Sugar is a naturally occurring carbohydrate that can be found in many common foods such as fruits, vegetables, grains and dairy products. All carbohydrates are macronutrients. The amount of total sugars in the foods we consume varies depending on the type of food, if it’s manufactured and what’s added to it or not. 

Many of the natural foods we consume on a daily basis (like fruits, grains, vegetables and dairy) also have high amounts of fibre, antioxidants and essential minerals along with containing proteins and calcium (in the case of dairy products). 

It is the entire make up of these foods that effects how our bodies digest it and how much energy we get from it.
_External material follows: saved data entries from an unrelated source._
(** A reference to an id without a record, anywhere a resolution comes
    to, makes the top-level call throw. *)
Lemma missing_reference_throws root out x :
  reachable root x → getData x spells = None →
  ∃ st', getAurasForItem root spells out = Throw undefined_Effects st'.
Proof.
  intros Hreach Hx.
  destruct (getAurasForItem root spells out) as [v s|e s|] eqn:Hrun.
  - pose proof (top_level_reaches _ _ _ _ _ Hrun Hreach) as Hin.
    destruct (top_level_returns _ _ _ _ Hrun) as (_ & _ & _ & Hsome & _).
    destruct (Hsome x Hin) as [sd Hsd]. congruence.
  - destruct (top_level_throws _ _ _ _ Hrun) as (-> & _). eauto.
  - by apply getAurasForItem_total in Hrun.
Qed.

End TopLevel.

(** ** The resolver looks up the spells it can come to, and no other *)

Lemma rtc_transitive_reach spells (a b c : Z) :
  reachable spells a b → reachable spells b c → reachable spells a c.
Proof. unfold reachable. intros Hab Hbc. by etrans. Qed.

Section Reach.
Variable spells : list Spell.t.

Local Abbreviation reachable := (reachable spells).

(** An id that a call adds to [lookedup] is reachable from the id the call
    was made on, however the call ends. *)
Lemma getAurasForItem_rec_reach fuel :
  ∀ id st,
    match getAurasForItem_rec fuel spells id st with
    | Return _ st' | Throw _ st' =>
        ∀ x, x ∈ lookedup st' → x ∈ lookedup st ∨ reachable id x
    | OutOfFuel => True
    end.
Proof.
  induction fuel as [|fuel IH]; intros id st; simpl; [done|].
  case_decide as Hin; [by left|].
  destruct (getData id spells) as [sd|] eqn:Hget.
  - pose proof (for_of_inv
      (effect_body (getAurasForItem_rec fuel spells) id sd)
      (λ _ s, ∀ x, x ∈ lookedup s → x ∈ lookedup st ∨ reachable id x)
      (λ _ s, ∀ x, x ∈ lookedup s → x ∈ lookedup st ∨ reachable id x)
      (Spell.Effects sd) (add_lookedup id st)) as Hloop.
    lapply Hloop; clear Hloop.
    + intros Hloop. lapply Hloop; clear Hloop.
      * intros Hloop.
        by destruct (for_of _ (Spell.Effects sd) (add_lookedup id st)).
      * intros pre effect post s Heff Hs. unfold effect_body.
        set (s1 := if Aura effect && negb (blacklist_has (Spell.Name sd))
                   then set_aura id (Spell.Name sd) s else s).
        assert (lookedup s1 = lookedup s) as Hs1.
        { unfold s1. by destruct (Aura effect && _). }
        destruct (truthy (AffectedSpell effect)) as [target|] eqn:Ht.
        -- assert (reachable id target) as Hreach.
           { apply rtc_once. exists sd, effect. split; [done|]. split; [|done].
             rewrite Heff. set_solver. }
           specialize (IH target s1).
           destruct (getAurasForItem_rec fuel spells target s1);
             [| |done]; intros x Hx;
             (destruct (IH x Hx) as [Hold|Hnew];
              [apply Hs; by rewrite <- Hs1
              | right; by apply (rtc_transitive_reach spells id target x)]).
        -- intros x Hx. apply Hs. by rewrite <- Hs1.
    + simpl. intros x [->%elem_of_singleton|Hx]%elem_of_union;
        [right; apply rtc_refl | by left].
  - simpl. intros x [->%elem_of_singleton|Hx]%elem_of_union;
      [right; apply rtc_refl | by left].
Qed.
(** The menu printed at every round, lines 309-314. *)
Definition menu : M unit :=
  (console_log "" ;;
   console_log "1. Find Photo" ;;
   console_log "2. Update Photo Details" ;;
   console_log "3. Album Photo List" ;;
   console_log "4. Tag Photo" ;;
   console_log "5. Exit")%io.

(** The [while (true)] of lines 308-330.  Every round reads a line, so the
    rounds are bounded by the lines left to read; [fuel] counts them. *)
Fixpoint menuLoop (fuel : nat) : M unit :=
  match fuel with
  | O => lift (Stop AwaitInput)
  | S fuel' =>
      (menu ;;
       answer <- prompt "Your selection> " ;;
       let selection := Str.trim answer in
       if String.eqb selection "1" then findPhotoFeature ;; menuLoop fuel'
       else if String.eqb selection "2" then updatePhotoDetailsFeature ;; menuLoop fuel'
       else if String.eqb selection "3" then albumPhotoListFeature ;; menuLoop fuel'
       else if String.eqb selection "4" then tagPhotoFeature ;; menuLoop fuel'
       else if String.eqb selection "5" then console_log "Goodbye"
       else console_log "Invalid selection" ;; menuLoop fuel')%io
  end.

(** [try { ... } catch (err) { ... }] *)
Definition try_catch {A} (body : M A) (handler : error -> M A) : M A :=
  fun w =>
    match body w with
    | (Exn e, w') => handler e w'
    | r => r
    end.

(** [main], lines 305-334.  The message of an exception of this program is
    never empty, so that the handler prints [err.message]. *)
Definition main : M unit :=
  fun w =>
    try_catch
      (console_log "Digital Media Catalog - INFS3201" ;;
       menuLoop (S (length (stdin w))))%io
      (fun err => console_log ("Unexpected error " +:+ message err))
      w.


(** * Specification vocabulary *)

(** What a loop whose body first reads [x[i]] computes when [x] is an
    array: its elements are visited from left to right. *)
Fixpoint fold_res {St} (f : nat -> value -> St -> res (step St))
    (i : nat) (l : list json) (s : St) : res St :=
  match l with
  | [] => Ret s
  | x :: l' =>
      (r <- f i (Some x) s ;;
       match r with
       | Next s' => fold_res f (S i) l' s'
       | Break s' => Ret s'
       end)%res
  end.

(** *** Identifiers as they are typed *)

Definition decimal_digit (c : ascii) : bool :=
  let n := nat_of_ascii c in ((48 <=? n) && (n <=? 57))%nat.

(** The white space that may precede a number: the space, the tabs, the
    line and page breaks, and the no-break space. *)
Definition blank (c : ascii) : bool :=
  existsb (Ascii.eqb c) [" "; "009"; "010"; "011"; "012"; "013"; "160"]%char.

Fixpoint skip_blanks (s : string) : string :=
  match s with
  | EmptyString => EmptyString
  | String c r => if blank c then skip_blanks r else s
  end.

Definition unsigned (s : string) : string :=
  match s with
  | String c r => if Ascii.eqb c "-" || Ascii.eqb c "+" then r else s
  | EmptyString => s
  end.

(** The text is numeric as the claim C6 reads the word: blanks around it
    apart, it is a sign, if any, and then digits only, one at least. *)
Definition integer_text (s : string) : bool :=
  let body := unsigned (Str.trim s) in
  negb (String.eqb body "") && forallb decimal_digit (list_ascii_of_string body).

(** The text starts with a number: after its leading blanks and one sign,
    if any, comes a digit.  What follows the digits is free. *)
Definition starts_number (s : string) : bool :=
  match unsigned (skip_blanks s) with
  | String c _ => decimal_digit c
  | EmptyString => false
  end.

(** The photo [p] is an object whose own [id] is the number [id]. *)
Definition has_id (id : Z) (p : json) : bool :=
  match p with
  | JObj m => match assoc "id" m with Some (JNum n) => n =? id | _ => false end
  | _ => false
  end.


(** The left-to-right scan both searches perform: [k] builds the answer
    from the position and the photo found. *)
Fixpoint scan {B} (k : nat -> json -> B) (id : Z) (i : nat) (l : list json)
  : res (option B) :=
  match l with
  | [] => Ret None
  | JNull :: _ => Exn (cannot_read "null" "id")
  | p :: l' => if has_id id p then Ret (Some (k i p)) else scan k id (S i) l'
  end.


(** An element the scan passes over: neither [null] nor the photo looked
    for. *)
Definition clean (id : Z) (q : json) : Prop := q <> JNull /\ has_id id q = false.


(** The album [a] answers the request: its own [name] is a non-empty text
    that, lowercased, is the requested text.  The stored name is compared as
    it is stored; only the request has been trimmed. *)
Definition matches_name (requested : string) (a : json) : bool :=
  match a with
  | JObj m =>
      match assoc "name" m with
      | Some (JStr s) =>
          negb (String.eqb s "") && String.eqb (Str.toLowerCase s) requested
      | _ => false
      end
  | _ => false
  end.

(** An element of the album collection the lookup can inspect: it is not
    [null], and its [name] is a text when it is not absent, [null], [false]
    or [0]. *)
Definition album_ok (a : json) : bool :=
  match a with
  | JNull => false
  | JObj m =>
      match assoc "name" m with
      | Some (JStr _) => true
      | name => negb (truthy name)
      end
  | _ => true
  end.

(** What the claim C2 asks of a stored name: equality after trimming and
    lowercasing both sides. *)
Definition trimmed_match (stored requested : string) : bool :=
  String.eqb (Str.toLowerCase (Str.trim stored)) (Str.toLowerCase (Str.trim requested)).

(** ** Rounds of the menu *)

(** The operation a selection runs, if it names one. *)
Definition dispatch (selection : string) : option (M unit) :=
  if String.eqb selection "1" then Some findPhotoFeature
  else if String.eqb selection "2" then Some updatePhotoDetailsFeature
  else if String.eqb selection "3" then Some albumPhotoListFeature
  else if String.eqb selection "4" then Some tagPhotoFeature
  else None.

Definition logged (w : world) (evs : list event) : world :=
  World (stdin w) (files w) (fault w) (host_date w) (trace w ++ evs).

(** The world once the menu has been printed and the selection read, the
    lines [rest] being still to read. *)
Definition asked (w : world) (rest : list string) : world :=
  World rest (files w) (fault w) (host_date w)
        (trace w ++ [Out ""; Out "1. Find Photo"; Out "2. Update Photo Details";
                     Out "3. Album Photo List"; Out "4. Tag Photo"; Out "5. Exit";
                     Ask "Your selection> "]).

(** One round of the menu that ends normally and is followed by another:
    an operation that returns, or a selection that is refused. *)
Inductive round (w w' : world) : Prop :=
  | round_operation (answer : string) (rest : list string) (op : M unit) :
      stdin w = answer :: rest ->
      dispatch (Str.trim answer) = Some op ->
      op (asked w rest) = (Ret tt, w') ->
      round w w'
  | round_refused (answer : string) (rest : list string) :
      stdin w = answer :: rest ->
      dispatch (Str.trim answer) = None ->
      Str.trim answer <> "5" ->
      w' = logged (asked w rest) [Out "Invalid selection"] ->
      round w w'.

(** The operation [m] reads lines and never puts one back. *)
Definition shrinks {A} (m : M A) : Prop :=
  forall w r w', m w = (r, w') -> (length (stdin w') <= length (stdin w))%nat.

(** ** Sample catalogs *)

Module Sample.
Definition photo1 : json :=
  JObj [("id", JNum 1); ("filename", JStr "a.jpg"); ("title", JStr "A");
        ("tags", JArr [JStr "x"]); ("albums", JArr [JNum 10])].
Definition photo2 : json :=
  JObj [("id", JNum 2); ("filename", JStr "b.jpg");
        ("resolution", JArr [JNum 640; JNum 480]);
        ("albums", JArr [JNum 11; JNum 10])].
Definition trip : json := JObj [("id", JNum 10); ("name", JStr "Trip")].

Definition catalog (photos : json) : gmap string file :=
  <[PHOTOS_FILE := Content photos]> (<[ALBUMS_FILE := Content (JArr [trip])]> ∅).

Definition no_fault : string -> option string := fun _ => None.
Definition read_only : string -> option string :=
  fun _ => Some "EACCES: permission denied".
Definition no_date : json -> res (option string) := fun _ => Ret None.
Consuming too much of anything (alcohol, salt, protein, fat), including sugar, can have unwanted effects on the body. 

What happens to the body when we eat food that contains sugar?

Each part of the body has different ways of dealing with all foods and nutrients for digestion, including sugar.  

The Mouth

Sugar digestion starts its journey in our mouths when our bodies start producing an enzyme called salivary amylase that helps start breaking down the foods we chew along with any sugars in those foods. Once food travels through the esophagus into the stomach, stomach acid makes the salivary amylase inactive.

The Stomach

Once the food and sugars make their way to the stomach the digestive system starts to become more active by breaking down foods into their basic nutrient components. During this process (called digestion) starches and sugars start breaking down by both mechanical (chewing) and chemical (enzymes) processes.  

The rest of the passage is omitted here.